Shorthand in English-speaking Countries.—England was the birthplace of modern shorthand. The first impulse to its cultivation may possibly be traced to the Reformation. When the principles of that movement were being promulgated from the pulpit, a desire to preserve the discourses of the preacher naturally suggested the idea of accelerated writing. It is certainly striking that in the early systems so many brief arbitrary signs are provided to denote phrases common in the New Testament and Protestant theology. In the early systems of Dr Timothy Bright[2] and Peter Bales[3] almost every word is provided with an arbitrary sign. Dr Bright (c. 1551-1615) was a doctor of medicine who afterwards entered the church. His Characterie. An Arte of

  1. For instances, see Zeibig's Geschichte u. Lit. der Geschwindschreibekunst (Dresden, 1878), pp. 67-79. For John of Tilbury's system (c. 1175), see especially Shorthand, No. 5, and Hermes, viii. p. 303.

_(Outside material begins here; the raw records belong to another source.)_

(** [REGMAP_RBP], [REGMAP_RSP], [REGMAP_RIP] and [REGMAP_LR]. *)
Definition regmap (arm64 : bool) : nat * nat * nat * option nat :=
  if arm64 then (29%nat, 31%nat, 32%nat, Some 30%nat) else (6%nat, 7%nat, 16%nat, None).

(** The array [regs] of [unwind_stopped_child]. *)
Definition test_regs (arm64 : bool) (r : cpu_regs) : list Z :=
  let '(bp, sp, ip, lr) := regmap arm64 in
  let words := <[ip := cpu_pc r]> (<[sp := cpu_sp r]> (<[bp := cpu_bp r]> (replicate (if arm64 then 34 else 32)%nat 0))) in
  match lr with Some lr => <[lr := cpu_lr r]> words | None => words end.

(** ** The stack *)
Definition STACK_SNAPSHOT_SIZE : Z := 32 * 1024.

(** One [pread]: the bytes read, or [errno]. *)
Inductive pread_result : Type :=
  | Read (bytes : list Z)
  | Failed (errno : Z).

(** [EIO], [EFAULT], [EINVAL] and [ENOMEM]. *)
Definition tolerated (errno : Z) : bool := (errno =? 5) || (errno =? 14) || (errno =? 22) || (errno =? 12).

Definition write_at (off : nat) (bytes buf : list Z) : list Z :=
  take off buf ++ bytes ++ drop (off + length bytes) buf.

Section test.
Context (arm64 : bool) (page : nat).

(** [sp & ~(unsigned long)(getpagesize() - 1)] *)
Definition stack_start (sp : Z) : Z := Z.land sp (not64 (Z.of_nat page - 1)).

(** The loop over the pages of the snapshot; [None] is the exit on an [errno]
    that is not tolerated. *)
Fixpoint read_pages (fuel : nat) (pread : Z -> pread_result) (start : Z) (off : nat) (stack : list Z)
    : outcome (option (list Z)) :=
  if Z.of_nat off <? STACK_SNAPSHOT_SIZE then
    match fuel with
    | O => Undef OutOfFuel
    | S fuel =>
      match pread (start + Z.of_nat off) with
      | Read bytes =>
        if STACK_SNAPSHOT_SIZE <? Z.of_nat (off + length bytes) then Undef OutOfBounds
        else read_pages fuel pread start (off + page) (write_at off bytes stack)
      | Failed errno => if tolerated errno then read_pages fuel pread start (off + page) stack else mret None
      end
    end
  else mret (Some stack).

(** One iteration per page, and at least one. *)
Definition page_fuel : nat := Z.to_nat STACK_SNAPSHOT_SIZE.

Definition read_stack (pread : Z -> pread_result) (sp : Z) : outcome (option (list Z)) :=
  read_pages page_fuel pread (stack_start sp) 0 (replicate (Z.to_nat STACK_SNAPSHOT_SIZE) 0).

(** The snapshot handed to the library. *)
Definition test_info (pid : Z) (r : cpu_regs) (stack : list Z) : gu_stack_info :=
  mk_gu_stack_info pid STACK_SNAPSHOT_SIZE 0 (Some (test_regs arm64 r)) (8 * Z.of_nat (length (test_regs arm64 r))) 0
    (replicate 128 0) 0 (Some stack).

(** ** The verdict on one child *)
Record symbol_hits : Type := mk_hits {
  hot_leaf : bool;
  hot_mid : bool;
}.

Definition frame_callback (symbol : option string) (h : symbol_hits) : symbol_hits :=
  match symbol with
  | None => h
  | Some s => mk_hits (strstr (txt s) (txt "hot_leaf") || hot_leaf h) (strstr (txt s) (txt "hot_mid") || hot_mid h)
  end.

(** What the system answers about a child: whether [waitpid] reported a stop,
    its registers, [calloc], [/proc/<pid>/mem], and [gu_init]. *)
Record child : Type := mk_child {
  ch_pid : Z;
  ch_stopped : bool;
  ch_regs : option cpu_regs;
  ch_calloc : bool;
  ch_mem : option (Z -> pread_result);
  ch_init : bool;
}.

Context {HA : Arch} {HE : Env} {HQ : Qsort}.

(** [unwind_stopped_child]: the return value and the hits. *)
Definition unwind_stopped_child (ch : child) : outcome (Z * symbol_hits) :=
  let none := mk_hits false false in
  if negb (ch_stopped ch) then mret (1, none) else
  match ch_regs ch with
  | None => mret (1, none)
  | Some r =>
    if negb (ch_calloc ch) then mret (1, none) else
    match ch_mem ch with
    | None => mret (1, none)
    | Some pread =>
      stack ← read_stack pread (cpu_sp r);
      match stack with
      | None => mret (1, none)
      | Some stack =>
        if negb (ch_init ch) then mret (1, none) else
        '(n, u) ← gu_unwind (Z.of_nat page) false (fun _ => true) 2
                    (mk_uw (gu_init false false false) None (test_info (ch_pid ch) r stack) [] no_ops empty_heap no_oor);
        let hits := foldl (fun h f => frame_callback (observed_symbol (uw_ctx u) f) h) none (uw_frames u) in
        let ret := if n <? 0 then 1
                   else if gu_flags_reason (flags (uw_info u)) =? reason_code GU_UNWIND_REASON_NO_PROGRESS then 1 else 0 in
        _ ← gu_cleanup (uw_ctx u);
        mret (ret, hits)
      end
    end
  end.

(** [stop_and_unwind]; [None] is a failed [spawn_workload]. *)
Definition stop_and_unwind (spawn : option child) : outcome Z :=
  match spawn with
  | None => mret 1
  | Some ch =>
    '(rc, hits) ← unwind_stopped_child ch;
    mret (if (rc =? 0) && negb (hot_leaf hits) then 1 else rc)
  end.

(** ** The scenarios *)

(** [run_cmd] of the status [system] returned. *)
Definition run_cmd (ret : Z) : Z :=
  if ret =? -1 then -1 else
  if Z.land ret 0x7f =? 0 then Z.land (Z.shiftr ret 8) 0xff else -1.

(** What the system answers in a scenario: whether the source was written, the
    status of the build, the child, and the [rename] of the second scenario. *)
Record scenario : Type := mk_scenario {
  sc_source : bool;
  sc_build : Z;
  sc_spawn : option child;
  sc_rename : bool;
}.

(** [scenario_debuglink] and [scenario_no_cfi], which differ in their command. *)
Definition scenario_unwind (s : scenario) : outcome Z :=
  if negb (sc_source s) then mret 1 else
  if negb (run_cmd (sc_build s) =? 0) then mret 1 else
  rc ← stop_and_unwind (sc_spawn s);
  mret (if rc =? 0 then 0 else 1).

Definition scenario_deleted (s : scenario) : outcome Z :=
  if negb (sc_source s) then mret 1 else
  if negb (run_cmd (sc_build s) =? 0) then mret 1 else
  match sc_spawn s with
  | None => mret 1
  | Some ch =>
    if negb (sc_rename s) then mret 1 else
    '(rc, hits) ← unwind_stopped_child ch;
    mret (if (rc =? 0) && hot_leaf hits then 0 else 1)
  end.

(** [main]; the flag is [mkdtemp]. *)
Definition symbol_main (dir : bool) (debuglink deleted no_cfi : scenario) : outcome Z :=
  if negb dir then mret 1 else
  f1 ← scenario_unwind debuglink;
  f2 ← scenario_deleted deleted;
  f3 ← scenario_unwind no_cfi;
  mret (if f1 + f2 + f3 =? 0 then 0 else 1).
End test.

(** ** The snapshot of the stack *)

Lemma length_write_at off bytes buf :
  (off + length bytes <= length buf)%nat -> length (write_at off bytes buf) = length buf.
Proof. intros H. unfold write_at. rewrite !length_app, length_take, length_drop. lia. Qed.

Lemma take_write_at n off bytes buf :
  (n <= off)%nat -> (off <= length buf)%nat -> take n (write_at off bytes buf) = take n buf.
Proof.
  intros Hn Hl. unfold write_at. rewrite take_app_le by (rewrite length_take; lia).
  rewrite take_take. f_equal. lia.
Qed.

Lemma page_write_at off bytes buf :
  (off + length bytes <= length buf)%nat -> take (length bytes) (drop off (write_at off bytes buf)) = bytes.
Proof.
  intros H. unfold write_at. rewrite drop_app_le by (rewrite length_take; lia).
  rewrite (drop_ge (take off buf)) by (rewrite length_take; lia). simpl. by rewrite take_app_length.
Qed.

(** The child's memory, by the address of the page: [/proc/<pid>/mem] answers
    with whole pages, and with [EIO] for an address that is not mapped. *)
Definition mem_pread (mem : Z -> option (list Z)) (a : Z) : pread_result :=
  match mem a with Some l => Read l | None => Failed 5 end.

Definition pages_ok (page : nat) (mem : Z -> option (list Z)) : Prop :=
  forall a l, mem a = Some l -> length l = page /\ bytes_ok l.

(** The pages from number [i] on are copied to their place; what is before is
    left alone. *)
Lemma read_pages_ok page mem start N : forall fuel i buf,
  (0 < page)%nat -> pages_ok page mem -> Z.of_nat (N * page) = STACK_SNAPSHOT_SIZE ->
  length buf = (N * page)%nat -> bytes_ok buf -> (i <= N)%nat -> (N - i <= fuel)%nat ->
  exists buf', read_pages page fuel (mem_pread mem) start (i * page) buf = Done (Some buf') /\
    length buf' = (N * page)%nat /\ bytes_ok buf' /\ take (i * page) buf' = take (i * page) buf /\
    forall j l, (i <= j < N)%nat -> mem (start + Z.of_nat (j * page)) = Some l -> take page (drop (j * page) buf') = l.
Proof.
  induction fuel as [|fuel IH]; intros i buf Hp Hm HN Hl Hb Hi Hf; cbn [read_pages].
  - assert (i = N) as -> by lia. rewrite (proj2 (Z.ltb_ge _ _)) by lia. exists buf. split_and!; [done..|intros; lia].
  - destruct (decide (i = N)) as [->|Hne].
    { rewrite (proj2 (Z.ltb_ge _ _)) by lia. exists buf. split_and!; [done..|intros; lia]. }
    assert ((i + 1) * page <= N * page)%nat as Hle by (apply Nat.mul_le_mono_r; lia).
    rewrite (proj2 (Z.ltb_lt _ _)) by lia. unfold mem_pread at 1.
    replace (i * page + page)%nat with (S i * page)%nat by lia.
    assert (exists buf1, (length buf1 = N * page)%nat /\ bytes_ok buf1 /\ take (i * page) buf1 = take (i * page) buf /\
      (forall l, mem (start + Z.of_nat (i * page)) = Some l -> take page (drop (i * page) buf1) = l) /\
      match mem (start + Z.of_nat (i * page)) with
      | Some l => (STACK_SNAPSHOT_SIZE <? Z.of_nat (i * page + length l)) = false /\ buf1 = write_at (i * page) l buf
      | None => buf1 = buf
      end) as (buf1 & Hl1 & Hb1 & Ht1 & Hp1 & Hcase).
    { destruct (mem (start + Z.of_nat (i * page))) as [l|] eqn:E; [|by exists buf].
      destruct (Hm _ _ E) as [Hlen Hlb]. exists (write_at (i * page) l buf). split_and!; [| | | |apply Z.ltb_ge; rewrite Hlen, <- HN; apply Nat2Z.inj_le; lia|done].
      - rewrite length_write_at; lia.
      - unfold write_at. repeat apply Forall_app_2; [by apply Forall_take|done|by apply Forall_drop].
      - apply take_write_at; lia.
      - intros l' [= <-]. rewrite <- Hlen. apply page_write_at. lia. }
    destruct (IH (S i) buf1) as (buf' & Hrun & Hl' & Hb' & Ht' & Hpages); [done..|lia|lia|].
    exists buf'. split.
    { destruct (mem (start + Z.of_nat (i * page))) as [l|]; [destruct Hcase as [-> ->]|subst buf1]; done. }
    split; [done|]. split; [done|]. split.
    + rewrite <- Ht1. apply (f_equal (take (i * page))) in Ht'. rewrite !take_take in Ht'.
      by rewrite !Nat.min_l in Ht' by lia.
    + intros j l Hj Hjl. destruct (decide (j = i)) as [->|]; [|apply Hpages; [lia|done]].
      rewrite <- (Hp1 l Hjl). apply (f_equal (drop (i * page))) in Ht'.
      replace (S i * page)%nat with (i * page + page)%nat in Ht' by lia.
      by rewrite <- !take_drop_commute in Ht'.
Qed.

Lemma stack_start_page k sp :
  (k <= 15)%nat -> is_u64 sp -> stack_start (2 ^ k) sp = sp - sp mod 2 ^ Z.of_nat k.
Proof.
  intros Hk Hsp. unfold stack_start, not64, wrap. rewrite Nat2Z.inj_pow. change (Z.of_nat 2) with 2.
  replace (2 ^ Z.of_nat k - 1) with (Z.ones (Z.of_nat k)) by (rewrite Z.ones_equiv; lia).
  rewrite <- Z.land_ones, Z.land_assoc, (Z.land_comm (Z.land _ _)), Z.land_assoc, (Z.land_comm (Z.ones 64)) by lia.
  rewrite (Z.land_ones sp), Z.mod_small by word. rewrite <- Z.ldiff_land, Z.ldiff_ones_r by lia.
  rewrite Z.shiftl_mul_pow2, Z.shiftr_div_pow2 by lia. pose proof (Z.pow_pos_nonneg 2 (Z.of_nat k)).
  pose proof (Z.div_mod sp (2 ^ Z.of_nat k)). lia.
Qed.

(** A word inside one page of a buffer. *)
Lemma word_in_page (stack l : list Z) (j page i : nat) :
  take page (drop (j * page) stack) = l -> (i + 8 <= page)%nat -> length l = page ->
  read_le 8 (drop (j * page + i) stack) = Some (le_value (take 8 (drop i l)), drop 8 (drop (j * page + i) stack)).
Proof.
  intros Hl Hi Hlen. unfold read_le. rewrite decide_True.
  - rewrite <- Hl. by rewrite skipn_firstn_comm, !drop_drop, take_take, Nat.min_l by lia.
  - rewrite <- Hl, length_take, length_drop in Hlen. rewrite length_drop. lia.
Qed.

  2. The Bodleian Library contains the only known copy of Bright's book. For a description of the system, see Phonetic Journal (1884), p. 86; Circulars of Information of the Bureau of Education (Washington, 1884), No. 2, p. 8; and Notes and Queries, 2nd ser., vol. ii. p. 394. A is represented by a straight line, the other letters of the alphabet by a straight line with a hook, circle, or tick added at the beginning. Each alphabetic sign placed in various positions, and having some additional mark at the end, was used to indicate arbitrarily chosen words beginning with a, b, c, d, &c. There were four slopes given to each letter and twelve ways of varying the base, so that forty-eight words could be written under each letter of the alphabet if necessary. Thus the sign for b with different terminal marks and written in four different directions signified a number of words commencing with b; 537 such signs had to be learned by heart. By adding certain external marks these signs were applied to other words: thus by writing a dot in one of two positions with respect to a sign the latter was made to represent either a synonym or a word of opposite meaning. Under air are given as synonyms breath, exhalation, mist, reek, steam, vapour.
  3. Bales's method was to group the words in dozens, each dozen headed by a Roman letter, with certain commas, periods, and other marks to be placed about each letter in their appropriate situations, so as to distinguish the words from each other.